- _YOUR TASK_: Return all lines from the listing below in which "when" appears.

- _RECORD SET_:
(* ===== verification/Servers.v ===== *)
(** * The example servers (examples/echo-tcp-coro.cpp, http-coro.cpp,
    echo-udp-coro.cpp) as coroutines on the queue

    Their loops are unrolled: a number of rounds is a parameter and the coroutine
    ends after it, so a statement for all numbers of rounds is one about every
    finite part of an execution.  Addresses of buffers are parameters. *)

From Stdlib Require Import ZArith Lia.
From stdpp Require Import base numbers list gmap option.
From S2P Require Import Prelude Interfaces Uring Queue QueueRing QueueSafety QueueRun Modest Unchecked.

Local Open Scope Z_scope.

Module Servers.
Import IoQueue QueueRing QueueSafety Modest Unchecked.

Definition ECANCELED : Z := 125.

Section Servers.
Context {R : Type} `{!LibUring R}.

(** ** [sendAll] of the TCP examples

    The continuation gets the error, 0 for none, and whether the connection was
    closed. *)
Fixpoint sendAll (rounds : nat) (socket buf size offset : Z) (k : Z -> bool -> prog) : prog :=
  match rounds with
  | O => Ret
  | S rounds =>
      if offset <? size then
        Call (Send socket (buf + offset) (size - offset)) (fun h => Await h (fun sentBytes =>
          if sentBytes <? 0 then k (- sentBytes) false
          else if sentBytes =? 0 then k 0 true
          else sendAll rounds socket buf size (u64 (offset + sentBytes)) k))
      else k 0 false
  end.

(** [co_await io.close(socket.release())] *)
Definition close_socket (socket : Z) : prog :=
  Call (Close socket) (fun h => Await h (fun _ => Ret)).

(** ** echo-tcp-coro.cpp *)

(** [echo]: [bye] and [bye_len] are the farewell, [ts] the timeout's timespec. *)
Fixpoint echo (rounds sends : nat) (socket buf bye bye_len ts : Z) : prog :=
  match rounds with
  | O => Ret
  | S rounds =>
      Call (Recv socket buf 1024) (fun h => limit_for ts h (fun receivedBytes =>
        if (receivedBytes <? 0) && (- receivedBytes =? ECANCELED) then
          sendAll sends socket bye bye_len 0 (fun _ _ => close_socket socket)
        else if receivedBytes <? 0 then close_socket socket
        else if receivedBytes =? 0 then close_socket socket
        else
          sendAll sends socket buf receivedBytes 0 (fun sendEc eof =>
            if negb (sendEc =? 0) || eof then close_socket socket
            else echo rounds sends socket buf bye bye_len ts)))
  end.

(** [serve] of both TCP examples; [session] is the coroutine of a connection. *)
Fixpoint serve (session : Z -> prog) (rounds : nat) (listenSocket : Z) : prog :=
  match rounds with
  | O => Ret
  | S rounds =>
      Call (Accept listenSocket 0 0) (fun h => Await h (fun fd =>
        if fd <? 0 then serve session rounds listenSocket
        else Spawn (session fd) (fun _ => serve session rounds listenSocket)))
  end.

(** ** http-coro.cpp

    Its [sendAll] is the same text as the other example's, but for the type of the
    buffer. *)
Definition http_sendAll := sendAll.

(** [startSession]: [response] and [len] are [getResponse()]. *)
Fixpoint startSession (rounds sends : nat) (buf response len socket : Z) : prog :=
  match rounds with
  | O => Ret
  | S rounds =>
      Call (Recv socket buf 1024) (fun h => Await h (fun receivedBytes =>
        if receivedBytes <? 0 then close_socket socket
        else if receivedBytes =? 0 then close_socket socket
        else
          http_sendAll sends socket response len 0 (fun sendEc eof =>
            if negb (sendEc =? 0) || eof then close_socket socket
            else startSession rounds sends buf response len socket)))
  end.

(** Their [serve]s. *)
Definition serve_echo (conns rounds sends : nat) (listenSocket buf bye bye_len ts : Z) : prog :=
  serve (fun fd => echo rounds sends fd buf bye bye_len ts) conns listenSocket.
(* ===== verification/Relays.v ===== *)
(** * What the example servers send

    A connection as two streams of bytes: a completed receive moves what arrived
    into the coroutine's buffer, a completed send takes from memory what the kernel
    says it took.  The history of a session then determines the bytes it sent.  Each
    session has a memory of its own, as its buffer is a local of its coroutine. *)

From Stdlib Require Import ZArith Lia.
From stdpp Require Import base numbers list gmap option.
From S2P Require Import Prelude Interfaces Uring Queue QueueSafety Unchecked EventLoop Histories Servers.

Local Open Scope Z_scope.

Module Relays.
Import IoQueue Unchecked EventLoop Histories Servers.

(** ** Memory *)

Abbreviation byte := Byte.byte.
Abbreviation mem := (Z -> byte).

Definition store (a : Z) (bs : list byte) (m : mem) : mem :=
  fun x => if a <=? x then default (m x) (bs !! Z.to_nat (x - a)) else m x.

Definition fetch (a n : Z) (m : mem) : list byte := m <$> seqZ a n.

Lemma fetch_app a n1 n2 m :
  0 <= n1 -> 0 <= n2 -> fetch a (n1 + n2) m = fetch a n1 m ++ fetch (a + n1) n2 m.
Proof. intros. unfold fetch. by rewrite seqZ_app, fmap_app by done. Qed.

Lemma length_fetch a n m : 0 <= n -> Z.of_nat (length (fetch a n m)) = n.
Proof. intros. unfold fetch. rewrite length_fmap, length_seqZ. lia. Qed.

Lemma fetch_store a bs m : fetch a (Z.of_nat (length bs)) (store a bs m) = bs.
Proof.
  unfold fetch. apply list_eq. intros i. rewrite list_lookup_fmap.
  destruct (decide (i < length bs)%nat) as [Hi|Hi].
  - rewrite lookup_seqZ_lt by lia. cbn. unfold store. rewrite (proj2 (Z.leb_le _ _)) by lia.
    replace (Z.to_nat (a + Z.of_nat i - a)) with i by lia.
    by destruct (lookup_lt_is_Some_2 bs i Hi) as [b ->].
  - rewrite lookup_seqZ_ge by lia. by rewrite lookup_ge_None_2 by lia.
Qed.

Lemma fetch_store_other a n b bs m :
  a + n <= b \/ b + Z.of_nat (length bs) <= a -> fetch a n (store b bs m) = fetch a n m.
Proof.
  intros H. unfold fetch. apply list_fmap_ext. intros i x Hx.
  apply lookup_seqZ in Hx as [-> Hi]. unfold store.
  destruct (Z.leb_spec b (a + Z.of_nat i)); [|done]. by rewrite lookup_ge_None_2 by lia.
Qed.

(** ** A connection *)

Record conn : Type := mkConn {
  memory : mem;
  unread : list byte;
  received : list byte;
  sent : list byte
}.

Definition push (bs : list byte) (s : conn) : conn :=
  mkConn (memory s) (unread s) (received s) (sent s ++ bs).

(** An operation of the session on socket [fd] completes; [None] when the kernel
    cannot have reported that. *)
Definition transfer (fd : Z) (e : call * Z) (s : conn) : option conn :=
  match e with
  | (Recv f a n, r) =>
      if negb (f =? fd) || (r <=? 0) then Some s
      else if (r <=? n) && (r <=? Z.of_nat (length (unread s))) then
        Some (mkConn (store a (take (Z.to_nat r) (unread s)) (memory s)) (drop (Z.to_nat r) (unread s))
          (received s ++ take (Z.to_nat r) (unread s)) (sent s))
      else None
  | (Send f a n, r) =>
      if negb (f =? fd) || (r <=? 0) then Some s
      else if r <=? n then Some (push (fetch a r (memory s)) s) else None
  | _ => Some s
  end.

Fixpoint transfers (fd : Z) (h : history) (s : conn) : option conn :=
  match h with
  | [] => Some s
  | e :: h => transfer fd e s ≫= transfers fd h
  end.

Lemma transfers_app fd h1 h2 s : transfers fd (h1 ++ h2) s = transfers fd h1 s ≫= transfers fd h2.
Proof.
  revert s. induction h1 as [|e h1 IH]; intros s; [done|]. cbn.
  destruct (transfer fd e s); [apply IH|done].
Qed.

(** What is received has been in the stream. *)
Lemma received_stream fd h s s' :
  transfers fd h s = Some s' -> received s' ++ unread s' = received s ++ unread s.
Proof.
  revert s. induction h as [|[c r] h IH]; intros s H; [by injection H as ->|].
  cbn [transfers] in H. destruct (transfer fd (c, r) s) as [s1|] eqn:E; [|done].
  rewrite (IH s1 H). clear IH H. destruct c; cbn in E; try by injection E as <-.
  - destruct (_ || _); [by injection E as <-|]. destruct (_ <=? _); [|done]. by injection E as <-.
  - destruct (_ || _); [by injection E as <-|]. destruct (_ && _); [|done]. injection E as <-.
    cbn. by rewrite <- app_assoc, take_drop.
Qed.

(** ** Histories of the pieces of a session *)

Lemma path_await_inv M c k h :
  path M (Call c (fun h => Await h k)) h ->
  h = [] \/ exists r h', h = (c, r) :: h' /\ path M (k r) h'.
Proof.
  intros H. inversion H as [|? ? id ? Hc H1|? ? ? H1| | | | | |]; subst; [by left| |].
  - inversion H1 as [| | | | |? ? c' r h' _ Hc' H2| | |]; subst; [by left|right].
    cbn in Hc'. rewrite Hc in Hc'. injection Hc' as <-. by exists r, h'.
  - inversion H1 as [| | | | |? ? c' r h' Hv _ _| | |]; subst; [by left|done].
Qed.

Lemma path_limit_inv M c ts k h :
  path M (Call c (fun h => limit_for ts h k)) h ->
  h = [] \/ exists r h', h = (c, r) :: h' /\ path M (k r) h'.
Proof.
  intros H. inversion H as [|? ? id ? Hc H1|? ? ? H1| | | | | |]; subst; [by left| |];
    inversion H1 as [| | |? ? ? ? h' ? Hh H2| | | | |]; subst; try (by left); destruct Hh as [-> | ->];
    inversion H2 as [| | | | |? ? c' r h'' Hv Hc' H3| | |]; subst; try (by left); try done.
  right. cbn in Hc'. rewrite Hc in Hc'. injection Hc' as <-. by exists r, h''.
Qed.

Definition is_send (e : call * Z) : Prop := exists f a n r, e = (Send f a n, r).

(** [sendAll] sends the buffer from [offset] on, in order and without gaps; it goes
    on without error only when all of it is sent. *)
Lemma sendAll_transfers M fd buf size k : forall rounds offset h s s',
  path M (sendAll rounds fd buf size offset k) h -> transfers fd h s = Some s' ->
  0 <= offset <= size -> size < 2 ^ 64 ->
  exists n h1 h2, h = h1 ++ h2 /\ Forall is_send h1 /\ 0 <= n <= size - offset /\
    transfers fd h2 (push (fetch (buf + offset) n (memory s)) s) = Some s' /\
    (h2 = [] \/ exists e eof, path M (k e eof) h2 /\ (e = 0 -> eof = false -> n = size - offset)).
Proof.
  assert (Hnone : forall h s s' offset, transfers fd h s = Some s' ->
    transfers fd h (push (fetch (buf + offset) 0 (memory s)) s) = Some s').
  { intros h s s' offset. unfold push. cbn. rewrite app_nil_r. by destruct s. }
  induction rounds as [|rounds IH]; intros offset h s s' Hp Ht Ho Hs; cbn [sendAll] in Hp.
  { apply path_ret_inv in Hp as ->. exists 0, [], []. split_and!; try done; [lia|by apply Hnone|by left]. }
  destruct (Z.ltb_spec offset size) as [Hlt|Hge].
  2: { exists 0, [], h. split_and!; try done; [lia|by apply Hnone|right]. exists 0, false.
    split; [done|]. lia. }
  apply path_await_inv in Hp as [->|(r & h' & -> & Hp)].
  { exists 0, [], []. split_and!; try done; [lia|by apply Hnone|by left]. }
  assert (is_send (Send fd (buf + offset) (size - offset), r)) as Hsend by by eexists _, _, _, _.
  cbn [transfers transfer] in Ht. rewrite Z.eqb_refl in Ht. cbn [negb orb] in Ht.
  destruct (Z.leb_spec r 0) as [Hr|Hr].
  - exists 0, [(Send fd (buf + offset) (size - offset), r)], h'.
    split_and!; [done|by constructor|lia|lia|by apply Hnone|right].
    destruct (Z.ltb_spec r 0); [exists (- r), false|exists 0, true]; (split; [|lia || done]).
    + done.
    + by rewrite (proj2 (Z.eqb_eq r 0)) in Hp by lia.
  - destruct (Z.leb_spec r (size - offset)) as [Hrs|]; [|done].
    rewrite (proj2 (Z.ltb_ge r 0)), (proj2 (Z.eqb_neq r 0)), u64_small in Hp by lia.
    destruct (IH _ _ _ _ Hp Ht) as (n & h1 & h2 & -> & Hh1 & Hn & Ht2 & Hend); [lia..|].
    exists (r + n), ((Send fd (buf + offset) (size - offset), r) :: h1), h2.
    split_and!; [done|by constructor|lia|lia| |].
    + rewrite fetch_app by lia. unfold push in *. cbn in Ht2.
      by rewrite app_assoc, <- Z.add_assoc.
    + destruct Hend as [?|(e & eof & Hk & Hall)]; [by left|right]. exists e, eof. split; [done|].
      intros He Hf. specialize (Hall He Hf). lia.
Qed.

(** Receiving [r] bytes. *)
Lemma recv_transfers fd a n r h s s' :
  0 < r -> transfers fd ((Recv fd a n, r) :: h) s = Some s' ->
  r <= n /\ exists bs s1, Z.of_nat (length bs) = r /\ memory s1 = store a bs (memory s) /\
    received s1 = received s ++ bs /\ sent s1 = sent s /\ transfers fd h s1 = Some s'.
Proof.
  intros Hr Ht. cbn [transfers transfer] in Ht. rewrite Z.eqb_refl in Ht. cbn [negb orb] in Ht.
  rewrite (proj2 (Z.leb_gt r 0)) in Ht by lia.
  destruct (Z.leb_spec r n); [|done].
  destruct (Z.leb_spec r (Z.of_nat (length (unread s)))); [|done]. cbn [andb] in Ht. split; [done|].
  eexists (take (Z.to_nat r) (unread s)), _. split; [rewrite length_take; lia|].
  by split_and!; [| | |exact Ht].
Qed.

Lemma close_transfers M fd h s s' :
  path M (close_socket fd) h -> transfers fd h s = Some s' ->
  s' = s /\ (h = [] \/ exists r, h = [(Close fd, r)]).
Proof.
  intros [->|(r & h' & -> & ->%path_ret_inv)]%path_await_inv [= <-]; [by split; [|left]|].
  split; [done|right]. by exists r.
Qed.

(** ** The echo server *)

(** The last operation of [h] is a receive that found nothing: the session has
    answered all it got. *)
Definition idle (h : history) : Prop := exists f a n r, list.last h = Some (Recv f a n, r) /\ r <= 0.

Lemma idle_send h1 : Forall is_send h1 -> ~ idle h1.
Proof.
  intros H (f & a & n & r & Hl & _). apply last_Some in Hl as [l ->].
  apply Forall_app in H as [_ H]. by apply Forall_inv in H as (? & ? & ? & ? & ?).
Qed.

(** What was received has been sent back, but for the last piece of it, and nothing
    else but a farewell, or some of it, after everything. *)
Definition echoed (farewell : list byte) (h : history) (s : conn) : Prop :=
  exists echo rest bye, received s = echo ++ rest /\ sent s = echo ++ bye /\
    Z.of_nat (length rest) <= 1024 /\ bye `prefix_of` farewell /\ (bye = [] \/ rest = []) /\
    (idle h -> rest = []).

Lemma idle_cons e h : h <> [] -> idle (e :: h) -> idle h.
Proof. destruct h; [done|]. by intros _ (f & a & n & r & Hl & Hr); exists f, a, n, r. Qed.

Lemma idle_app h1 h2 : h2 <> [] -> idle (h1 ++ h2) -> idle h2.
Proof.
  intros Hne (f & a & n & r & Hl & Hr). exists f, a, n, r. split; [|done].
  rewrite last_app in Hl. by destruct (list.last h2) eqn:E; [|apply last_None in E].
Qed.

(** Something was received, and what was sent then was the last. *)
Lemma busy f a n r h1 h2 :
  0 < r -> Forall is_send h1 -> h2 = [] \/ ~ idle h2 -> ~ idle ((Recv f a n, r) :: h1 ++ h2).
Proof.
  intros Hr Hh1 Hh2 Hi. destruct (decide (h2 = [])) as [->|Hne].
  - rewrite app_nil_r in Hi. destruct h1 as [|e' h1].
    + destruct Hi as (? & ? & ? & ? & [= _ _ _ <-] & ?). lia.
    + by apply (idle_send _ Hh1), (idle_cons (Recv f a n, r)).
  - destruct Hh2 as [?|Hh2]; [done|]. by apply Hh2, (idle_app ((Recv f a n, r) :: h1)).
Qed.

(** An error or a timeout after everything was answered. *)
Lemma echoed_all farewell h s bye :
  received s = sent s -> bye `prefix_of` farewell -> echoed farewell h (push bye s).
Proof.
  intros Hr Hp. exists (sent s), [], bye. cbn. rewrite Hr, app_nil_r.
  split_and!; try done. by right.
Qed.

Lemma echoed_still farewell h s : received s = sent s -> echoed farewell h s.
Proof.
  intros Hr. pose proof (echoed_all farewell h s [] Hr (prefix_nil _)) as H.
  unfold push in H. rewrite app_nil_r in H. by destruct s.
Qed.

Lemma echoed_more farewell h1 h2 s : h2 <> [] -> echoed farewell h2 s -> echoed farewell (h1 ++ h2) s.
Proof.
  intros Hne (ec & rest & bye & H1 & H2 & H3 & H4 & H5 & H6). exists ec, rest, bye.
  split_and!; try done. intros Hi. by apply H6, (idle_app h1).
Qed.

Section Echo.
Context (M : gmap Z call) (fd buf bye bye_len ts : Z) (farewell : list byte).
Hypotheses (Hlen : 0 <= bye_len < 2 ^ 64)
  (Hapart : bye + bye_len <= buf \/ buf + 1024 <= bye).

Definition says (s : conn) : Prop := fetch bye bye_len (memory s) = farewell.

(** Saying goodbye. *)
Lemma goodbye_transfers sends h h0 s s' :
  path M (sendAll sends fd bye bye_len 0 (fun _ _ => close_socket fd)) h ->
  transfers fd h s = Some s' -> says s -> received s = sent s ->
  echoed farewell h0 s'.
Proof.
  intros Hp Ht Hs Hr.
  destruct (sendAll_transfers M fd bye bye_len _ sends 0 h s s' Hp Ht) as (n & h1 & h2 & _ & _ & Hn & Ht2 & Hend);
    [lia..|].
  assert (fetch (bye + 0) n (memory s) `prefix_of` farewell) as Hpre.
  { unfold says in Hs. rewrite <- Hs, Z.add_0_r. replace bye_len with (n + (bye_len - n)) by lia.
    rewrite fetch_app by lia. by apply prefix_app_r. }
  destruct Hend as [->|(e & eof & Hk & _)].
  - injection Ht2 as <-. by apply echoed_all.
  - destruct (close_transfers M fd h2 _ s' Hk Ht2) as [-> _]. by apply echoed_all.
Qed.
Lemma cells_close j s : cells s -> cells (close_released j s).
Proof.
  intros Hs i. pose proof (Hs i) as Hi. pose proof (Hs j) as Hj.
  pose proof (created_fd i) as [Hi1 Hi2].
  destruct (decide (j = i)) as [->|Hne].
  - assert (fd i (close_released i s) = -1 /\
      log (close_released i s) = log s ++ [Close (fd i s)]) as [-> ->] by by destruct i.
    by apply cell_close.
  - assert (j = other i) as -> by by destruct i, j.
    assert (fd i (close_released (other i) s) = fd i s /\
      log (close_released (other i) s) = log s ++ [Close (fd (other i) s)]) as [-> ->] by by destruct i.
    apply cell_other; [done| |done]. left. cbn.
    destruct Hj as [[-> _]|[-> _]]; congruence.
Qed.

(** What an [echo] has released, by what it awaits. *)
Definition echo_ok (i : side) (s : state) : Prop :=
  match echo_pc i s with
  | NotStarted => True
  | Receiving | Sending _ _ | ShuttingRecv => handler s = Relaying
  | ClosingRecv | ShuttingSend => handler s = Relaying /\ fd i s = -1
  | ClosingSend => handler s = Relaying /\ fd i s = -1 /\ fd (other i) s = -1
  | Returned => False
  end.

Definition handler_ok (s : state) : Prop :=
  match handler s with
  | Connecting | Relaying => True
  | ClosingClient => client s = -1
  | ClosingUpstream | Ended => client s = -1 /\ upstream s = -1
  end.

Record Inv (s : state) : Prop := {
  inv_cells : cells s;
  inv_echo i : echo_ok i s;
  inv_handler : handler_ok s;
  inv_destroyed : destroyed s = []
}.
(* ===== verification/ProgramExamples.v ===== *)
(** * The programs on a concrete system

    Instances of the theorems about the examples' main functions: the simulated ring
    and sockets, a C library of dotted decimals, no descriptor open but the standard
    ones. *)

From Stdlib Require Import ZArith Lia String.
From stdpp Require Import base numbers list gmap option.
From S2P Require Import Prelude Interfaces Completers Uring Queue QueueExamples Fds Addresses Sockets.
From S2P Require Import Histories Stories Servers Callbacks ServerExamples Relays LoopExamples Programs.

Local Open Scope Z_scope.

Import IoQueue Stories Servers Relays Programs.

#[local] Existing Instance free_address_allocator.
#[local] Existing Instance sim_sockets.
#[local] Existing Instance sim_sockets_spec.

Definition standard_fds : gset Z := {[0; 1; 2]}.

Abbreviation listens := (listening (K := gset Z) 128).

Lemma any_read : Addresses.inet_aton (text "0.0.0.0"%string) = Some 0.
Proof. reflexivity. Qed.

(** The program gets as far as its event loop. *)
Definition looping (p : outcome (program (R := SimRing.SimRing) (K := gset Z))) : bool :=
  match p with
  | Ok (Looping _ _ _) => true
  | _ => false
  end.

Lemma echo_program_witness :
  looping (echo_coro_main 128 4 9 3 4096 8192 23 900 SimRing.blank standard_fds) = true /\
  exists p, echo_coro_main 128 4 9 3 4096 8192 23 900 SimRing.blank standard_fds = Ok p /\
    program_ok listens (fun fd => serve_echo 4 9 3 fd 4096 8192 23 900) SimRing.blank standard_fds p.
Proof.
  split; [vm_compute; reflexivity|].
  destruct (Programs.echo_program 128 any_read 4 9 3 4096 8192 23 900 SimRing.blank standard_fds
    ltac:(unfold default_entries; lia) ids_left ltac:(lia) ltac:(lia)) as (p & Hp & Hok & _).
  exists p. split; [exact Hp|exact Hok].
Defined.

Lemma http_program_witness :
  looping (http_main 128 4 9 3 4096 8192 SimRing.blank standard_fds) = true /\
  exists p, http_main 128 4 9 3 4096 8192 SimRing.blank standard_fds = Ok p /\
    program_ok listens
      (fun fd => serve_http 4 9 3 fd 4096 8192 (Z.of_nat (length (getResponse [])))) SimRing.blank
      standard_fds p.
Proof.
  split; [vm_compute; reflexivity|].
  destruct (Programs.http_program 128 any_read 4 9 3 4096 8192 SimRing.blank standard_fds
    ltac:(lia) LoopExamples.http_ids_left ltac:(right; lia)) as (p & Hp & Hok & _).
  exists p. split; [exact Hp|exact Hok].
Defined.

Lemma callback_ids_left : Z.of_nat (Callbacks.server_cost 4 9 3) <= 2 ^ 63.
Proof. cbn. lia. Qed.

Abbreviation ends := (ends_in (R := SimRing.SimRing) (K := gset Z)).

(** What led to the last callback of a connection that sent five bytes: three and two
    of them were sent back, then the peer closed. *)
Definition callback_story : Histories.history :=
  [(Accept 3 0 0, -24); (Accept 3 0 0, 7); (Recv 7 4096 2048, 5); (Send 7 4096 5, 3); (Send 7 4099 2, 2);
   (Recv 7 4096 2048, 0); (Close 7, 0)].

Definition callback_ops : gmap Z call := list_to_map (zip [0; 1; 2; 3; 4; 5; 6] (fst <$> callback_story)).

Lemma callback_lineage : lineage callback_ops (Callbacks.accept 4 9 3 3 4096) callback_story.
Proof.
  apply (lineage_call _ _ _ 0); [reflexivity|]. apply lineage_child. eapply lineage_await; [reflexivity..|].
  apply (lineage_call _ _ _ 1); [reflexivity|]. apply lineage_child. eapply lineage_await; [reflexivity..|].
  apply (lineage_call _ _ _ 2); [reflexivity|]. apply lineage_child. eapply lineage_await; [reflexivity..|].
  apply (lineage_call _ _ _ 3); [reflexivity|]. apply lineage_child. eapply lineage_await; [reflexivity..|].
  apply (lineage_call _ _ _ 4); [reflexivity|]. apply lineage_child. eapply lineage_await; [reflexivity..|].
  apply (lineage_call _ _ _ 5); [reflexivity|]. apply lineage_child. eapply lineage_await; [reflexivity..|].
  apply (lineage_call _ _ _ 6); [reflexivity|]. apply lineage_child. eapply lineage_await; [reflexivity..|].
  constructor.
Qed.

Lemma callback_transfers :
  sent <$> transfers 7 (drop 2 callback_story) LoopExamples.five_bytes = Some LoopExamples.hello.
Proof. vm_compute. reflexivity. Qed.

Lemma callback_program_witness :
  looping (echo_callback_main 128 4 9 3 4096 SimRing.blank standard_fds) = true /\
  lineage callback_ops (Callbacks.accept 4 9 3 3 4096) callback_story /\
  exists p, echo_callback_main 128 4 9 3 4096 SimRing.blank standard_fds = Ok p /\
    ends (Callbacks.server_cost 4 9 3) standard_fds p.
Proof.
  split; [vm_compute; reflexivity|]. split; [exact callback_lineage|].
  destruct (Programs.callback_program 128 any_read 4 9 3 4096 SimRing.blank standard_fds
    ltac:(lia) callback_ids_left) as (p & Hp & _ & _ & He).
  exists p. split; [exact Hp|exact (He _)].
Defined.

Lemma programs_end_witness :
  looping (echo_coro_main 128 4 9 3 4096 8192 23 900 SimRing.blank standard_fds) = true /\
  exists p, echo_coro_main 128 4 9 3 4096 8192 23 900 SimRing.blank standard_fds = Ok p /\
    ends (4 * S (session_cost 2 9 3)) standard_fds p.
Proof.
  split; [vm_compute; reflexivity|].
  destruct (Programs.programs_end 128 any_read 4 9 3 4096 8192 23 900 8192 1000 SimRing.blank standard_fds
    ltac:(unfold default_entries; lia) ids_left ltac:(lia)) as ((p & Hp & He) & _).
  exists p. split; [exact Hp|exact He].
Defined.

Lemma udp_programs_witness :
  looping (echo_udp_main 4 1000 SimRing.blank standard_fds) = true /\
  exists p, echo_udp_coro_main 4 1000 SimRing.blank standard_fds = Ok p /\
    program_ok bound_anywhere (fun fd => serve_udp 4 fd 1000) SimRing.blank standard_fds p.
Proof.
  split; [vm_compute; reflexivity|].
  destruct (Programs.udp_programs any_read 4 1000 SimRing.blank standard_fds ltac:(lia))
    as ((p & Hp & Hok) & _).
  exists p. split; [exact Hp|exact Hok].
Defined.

- _ANSWER BELOW_:
(** An operation of the session on socket [fd] completes; [None] when the kernel
    on without error only when all of it is sent. *)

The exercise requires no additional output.